Security
VhyxSeal sits between AI agents and websites. Security is foundational, not a feature added later. Eight layers are designed from Stage 1. This guide covers the threat model, what is implemented, what is not yet enforced, and how to report vulnerabilities.
Threat Model
What VhyxSeal defends against
| Threat | Mitigation |
|---|---|
| Manifest poisoning | HMAC-SHA256 signing — agents reject unsigned or mis-signed manifests |
| Prompt injection | 14-pattern injection detection, field length limits, structural trust over textual trust |
| Fake manifest spoofing | Domain binding — manifest is cryptographically tied to its verified domain |
| Agent impersonation | Agent identification policy in AgentPolicy.allowedAgents |
| Contract replay attacks | Single-use action tokens with 60-second TTL — each token consumed once |
| Supply chain attacks | Core has zero runtime dependencies, GPG-signed releases, two-person release approval |
| Data exfiltration via conditions | Abstract field references enforced — internal field names never exposed |
What VhyxSeal does NOT defend against
These are out of scope by design. Use appropriate tools for each:
- Consuming application security vulnerabilities (use security audits)
- Server authentication and authorization (use your auth layer)
- Network-level attacks — use HTTPS (TLS at infrastructure level)
- Zero-day vulnerabilities in agent models (beyond scope of contract layer)
What Is Implemented
Layer 1 — HMAC-SHA256 Manifest Signing
Every manifest is cryptographically signed at build time. Agents verify the signature before trusting any contract data. Signature failure triggers maximum safety defaults — agents cannot act. Currently a stub — see Known Limitations below.

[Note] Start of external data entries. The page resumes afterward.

(** What the helper adds to the batch for an answer. *)
Lemma logged_more b cs us cs' us' rs : cs ⊆ cs' -> us ⊆ us' -> logged b cs us rs -> logged b cs' us' rs.
Proof.
  intros Hc Hu [G1 G2 G3 G4 G5 G6]. split; [done..| | |done].
  - intros k o (item & i & d & ? & ? & ?)%G4. exists item, i, d. auto.
  - intros id (item & d & o & ? & ? & ?)%G5. exists item, d, o. auto.
Qed.
Lemma logged_created b cs us rs k item o id i d :
  vm_inv (wb_changes b) -> logged b cs us rs -> rs_created rs !! k = None -> (k, item) ∈ cs -> object_id o = Some id ->
  returns c create1 (k, item) i d (inr o) -> logged (log_insert (insert_document b d) c id) cs us (answer_created rs k o).
Proof.
  intros Hb [G1 G2 G3 G4 G5 G6] Hk Hin Hid Hret. unfold log_insert.
  match goal with |- logged (log_change ?f ?b' c) _ _ _ => destruct (log_change_log f b' c c Hb) as [_ Hlog] end. rewrite decide_True in Hlog by done.
  split; rewrite ?Hlog, ?log_change_documents; cbn; [|done|done|..].
  - intros x. rewrite elem_of_hash_insert. change (log_of (insert_document b d) c) with (log_of b c). rewrite G1. split.
    + intros [->|(k' & o' & ? & ?)]; [exists k, o; by rewrite lookup_insert_eq|]. exists k', o'. by rewrite lookup_insert_ne by congruence.
    + intros (k' & o' & [[<- <-]|[_ ?]]%lookup_insert_Some & ?); [left; congruence|right; by exists k', o'].
  - intros k' o' [[<- <-]|[_ Hk']]%lookup_insert_Some.
    + exists item, i, d. split_and!; [done..|]. apply elem_of_app. right. by apply list_elem_of_singleton.
    + destruct (G4 _ _ Hk') as (item' & i' & d' & ? & ? & ?). exists item', i', d'. split_and!; [done..|]. apply elem_of_app. by left.
  - intros x (item' & d' & o' & ? & ? & Hd)%G5. exists item', d', o'. split_and!; [done..|]. intros [? ?]%Hd. split; [done|]. apply elem_of_app. by left.
  - intros x (d' & ? & ?)%G6. exists d'. split; [done|]. apply elem_of_app. by left.
Qed.
Lemma logged_updated b cs us rs id item o d :
  vm_inv (wb_changes b) -> logged b cs us rs -> (id, item) ∈ us -> returns c update1 (id, item) (id_document_id id) d (inr o) ->
  logged (if document_is_empty d then b else log_update (update_document b d) c id) cs us (answer_updated rs id o).
Proof.
  intros Hb [G1 G2 G3 G4 G5 G6] Hin Hret. destruct (document_is_empty d) eqn:Ed.
  { split; cbn; [done|done| |done| |done].
    - intros x [?|?]%G3; [left; apply elem_of_app; by left|by right].
    - intros x [?| ->%list_elem_of_singleton]%elem_of_app; [by apply G5|]. exists item, d, o. split_and!; [done..|]. congruence. }
  unfold log_update. match goal with |- logged (log_change ?f ?b' c) _ _ _ => destruct (log_change_log f b' c c Hb) as [_ Hlog] end. rewrite decide_True in Hlog by done.
  split; rewrite ?Hlog, ?log_change_documents; cbn; [done|done|..].
  - intros x [->|[?|?]%G3]%elem_of_hash_insert; [left; apply elem_of_app; right; by apply list_elem_of_singleton|left; apply elem_of_app; by left|by right].
  - intros k o' (item' & i' & d' & ? & ? & ?)%G4. exists item', i', d'. split_and!; [done..|]. apply elem_of_app. by left.
  - intros x [(item' & d' & o' & ? & ? & Hd)%G5| ->%list_elem_of_singleton]%elem_of_app.
    + exists item', d', o'. split_and!; [done..|]. intros [? ?]%Hd. split; [apply elem_of_hash_insert; by right|apply elem_of_app; by left].
    + exists item, d, o. split_and!; [done..|]. intros _. split; [apply elem_of_hash_insert; by left|]. apply elem_of_app. right. by apply list_elem_of_singleton.
  - intros x (d' & ? & ?)%G6. exists d'. split; [done|]. apply elem_of_app. by left.
Qed.
Lemma logged_destroyed b cs us rs id d :
  vm_inv (wb_changes b) -> logged b cs us rs -> returns c destroy_fnc id (id_document_id id) d (inr tt) ->
  logged (log_delete (delete_document b d) c id) cs us (answer_destroyed rs id).
Proof.
  intros Hb [G1 G2 G3 G4 G5 G6] Hret. unfold log_delete.
  match goal with |- logged (log_change ?f ?b' c) _ _ _ => destruct (log_change_log f b' c c Hb) as [_ Hlog] end. rewrite decide_True in Hlog by done.
  split; rewrite ?Hlog, ?log_change_documents; cbn; [done| |done|..].
  - intros x. rewrite elem_of_hash_insert, elem_of_app, list_elem_of_singleton. change (log_of (delete_document b d) c) with (log_of b c). rewrite G2. tauto.
  - intros k o' (item' & i' & d' & ? & ? & ?)%G4. exists item', i', d'. split_and!; [done..|]. apply elem_of_app. by left.
  - intros x (item' & d' & o' & ? & ? & Hd)%G5. exists item', d', o'. split_and!; [done..|]. intros [? ?]%Hd. split; [done|]. apply elem_of_app. by left.
  - intros x [(d' & ? & ?)%G6| ->%list_elem_of_singleton]%elem_of_app; [exists d'; split; [done|]; apply elem_of_app; by left|].
    exists d. split; [done|]. apply elem_of_app. right. by apply list_elem_of_singleton.
Qed.
(** A refused request changes nothing of the log. *)
Lemma logged_refused b cs us rs rs' :
  rs_created rs' = rs_created rs -> rs_updated rs' = rs_updated rs -> rs_destroyed rs' = rs_destroyed rs -> logged b cs us rs -> logged b cs us rs'.
Proof. intros E1 E2 E3 [G1 G2 G3 G4 G5 G6]. split; rewrite ?E1, ?E2, ?E3; done. Qed.

Lemma create_answers cs us ds l h0 w h w' h' :
  polite extra c create1 -> NoDup (cs.*1 ++ l.*1) -> answered h0 h cs us ds ->
  helper_create create_fnc w h l = (w', h', Returned tt) -> answered h0 h' (cs ++ l) us ds /\ h_will_destroy h' = h_will_destroy h.
Proof.
  intros Hp. revert cs w h. induction l as [|[k item] l IH]; intros cs w h Hnd Ha; cbn [helper_create].
  { intros [= <- <-]. by rewrite app_nil_r. }
  rewrite (an_collection _ _ _ _ _ Ha). destruct (store_assign_id w _ _) as [w1 [e|i]]; [done|].
  destruct (create_fnc k item w1 h _) as [[[w2 h2] d] r] eqn:Ef. pose proof (Hp (k, item) _ _ _ _ _ _ _ (an_collection _ _ _ _ _ Ha) Ef) as Hl.
  pose proof (answered_leaves _ _ _ _ _ _ Ha Hl) as [A1 A2 A3 A4 A5 A6 A7]. rewrite <- (lv_will_destroy _ _ _ Hl).
  change (((k, item) :: l).*1) with ([k] ++ l.*1) in Hnd. rewrite app_assoc in Hnd. rewrite cons_middle, app_assoc. assert (k ∉ cs.*1) as Hk.
  { intros Hin. apply NoDup_app in Hnd as (Hnd & _ & _). apply NoDup_app in Hnd as (_ & Hd & _). apply (Hd k Hin), list_elem_of_here. }
  assert (NoDup ((cs ++ [(k, item)]).*1 ++ l.*1)) as Hnd' by by rewrite fmap_app.
  assert (cs ⊆ cs ++ [(k, item)]) as Hsub by (intros x ?; apply elem_of_app; by left).
  destruct r as [err|result].
  - intros Hrun. apply (IH (cs ++ [(k, item)])) in Hrun; [done..|]. split; cbn; [|done..| |done|done].
    + by rewrite fmap_app, app_assoc, A1.
    + eapply logged_refused; [..|by eapply (logged_more _ cs us)]; done.
  - destruct (object_id result) as [id|] eqn:Eid; [|done]. cbn [h_batch_writes h_set_changes h_set_ids]. rewrite (proj1 A7).
    assert (rs_created (h_response h2) !! k = None) as Hnone.
    { apply not_elem_of_dom. intros Hin. apply Hk. rewrite <- A1. apply elem_of_app. left. by apply elem_of_elements. }
    intros Hrun. apply (IH (cs ++ [(k, item)])) in Hrun; [done..|]. split; cbn; [|done|done|by apply log_change_log|..|done|done].
    + rewrite elements_insert by done. by rewrite fmap_app, <- app_comm_cons, A1, Permutation_cons_append.
    + rewrite A6. apply (logged_created _ _ _ _ _ item _ _ i); [done|by eapply (logged_more _ cs us)|done|..|done|].
      * apply elem_of_app. right. by apply list_elem_of_singleton.
      * by exists w1, h, w2, h2.
Qed.
Lemma not_updated_answered h0 h cs us ds id item err :
  answered h0 h cs us ds -> answered h0 (h_set_response h (answer_not_updated (h_response h) id err)) cs (us ++ [(id, item)]) ds.
Proof.
  intros [A1 A2 A3 A4 A5 A6 A7]. split; cbn; [done| |done|done| |done|done].
  - by rewrite fmap_app, app_assoc, A2.
  - apply (logged_refused _ _ _ (h_response h)); [done..|]. apply (logged_more _ cs us); [done| |done]. intros x ?. apply elem_of_app. by left.
Qed.
Lemma not_destroyed_answered h0 h cs us ds id err :
  answered h0 h cs us ds -> answered h0 (h_set_response h (answer_not_destroyed (h_response h) id err)) cs us (ds ++ [id]).
Proof. intros [A1 A2 A3 A4 A5 A6 A7]. split; cbn; [done|done| |done| |done|done]; [by rewrite app_assoc, A3|]. by eapply logged_refused; [..|exact A5]. Qed.

Lemma update_answers cs us ds l h0 w h w' h' :
  polite extra c update1 -> answered h0 h cs us ds ->
  helper_update update_fnc w h l = (w', h') -> answered h0 h' cs (us ++ l) ds /\ h_will_destroy h' = h_will_destroy h.
Proof.
  intros Hp. revert us w h. induction l as [|[id item] l IH]; intros us w h Ha; cbn [helper_update].
  { intros [= <- <-]. by rewrite app_nil_r. }
  rewrite cons_middle, app_assoc.
  destruct (negb _); [intros Hrun; by eapply (IH (us ++ [(id, item)])) in Hrun; [|by apply not_updated_answered]|].
  destruct (bool_decide (id ∈ h_will_destroy h)); [intros Hrun; by eapply (IH (us ++ [(id, item)])) in Hrun; [|by apply not_updated_answered]|].
  pose proof (an_collection _ _ _ _ _ Ha) as Hc. rewrite Hc.
  destruct (update_fnc id item w h _) as [[[w2 h2] d] r] eqn:Ef. pose proof (Hp (id, item) _ _ _ _ _ _ _ Hc Ef) as Hl.
  rewrite <- (lv_will_destroy _ _ _ Hl). apply answered_leaves with (h' := h2) in Ha; [|done].
  destruct r as [err|o]; [intros Hrun; by eapply (IH (us ++ [(id, item)])) in Hrun; [|by apply not_updated_answered]|].
  intros Hrun. apply (IH (us ++ [(id, item)])) in Hrun; [by destruct (document_is_empty d)|].
  destruct Ha as [A1 A2 A3 A4 A5 A6 A7].
  pose proof (logged_updated (h_changes h2) cs (us ++ [(id, item)]) (h_response h2) id item o d A4) as Hlog.
  specialize (Hlog ltac:(eapply (logged_more _ cs us); [done|intros x ?; apply elem_of_app; by left|done])).
  specialize (Hlog ltac:(apply elem_of_app; right; by apply list_elem_of_singleton) ltac:(by exists w, h, w2, h2)).
  assert (vm_k (rs_updated (answer_updated (h_response h2) id o)) ++ vm_k (rs_not_updated (h_response h2)) ≡ₚ (us ++ [(id, item)]).*1) as Hu
    by (cbn; by rewrite fmap_app, <- app_assoc, (Permutation_app_comm [id]), app_assoc, A2).
  destruct (document_is_empty d); cbn.
  - split; cbn; [done|exact Hu|done|done|exact Hlog|done|done].
  - split; cbn; [done|exact Hu|done|by apply log_change_log|by rewrite A6|done|done].
Qed.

Layer 2 — Injection Detection (14 pattern categories)
All string fields in contracts are sanitized before being surfaced to AI agents. Detection runs on 14 pattern categories including prompt injection, jailbreak, SSRF, XSS, path traversal, and SQL injection. Field length limits are hard limits — not suggestions. Structural trust rule: agent safety decisions derive from typed fields (safetyLevel, requiresConfirmation, destructive), never from text description fields alone.
Layer 3 — Action Tokens (6-step verification)
Every agent action generates a single-use token that expires in 60 seconds. Six-step verification is a security decision, not an implementation choice. The order of steps is fixed.
Layer 4 — Domain Verification
Every manifest is cryptographically bound to its verified domain. Agents check manifest domain matches actual domain. Mismatch triggers full manifest rejection.
Layer 5 — Field Length Limits
Hard limits enforced at schema validation level. Not configurable.
| Field | Limit |
|---|---|
| description | 500 characters |
| intent | 50 characters |
| consequence | 300 characters |
| condition.description | 200 characters |
Known Limitations
The following capabilities are defined in this RFC but not yet enforced in 1.0.0-rc.1:
Rate Limit Enforcement
AgentPolicy.rateLimits is schema-defined but not enforced by VhyxSeal middleware in this release. Enforcement implementations are scheduled for 1.1.0.
Current mitigation: implement rate limiting at your infrastructure layer (Vercel, Cloudflare, nginx).
Registry Backend
Domain verification tokens require a trusted registry to be meaningful. A hosted registry is in development. Until then, domain verification provides format validation only.
Security Reporting
We take security vulnerabilities seriously. Please report responsibly — do not create public GitHub issues for security bugs.
Report via: GitHub Security Advisories or security@vhyxara.dev
Acknowledgement: 48 hours
Patch commitment for critical: 14 days
See SECURITY.md on GitHub for the full disclosure policy.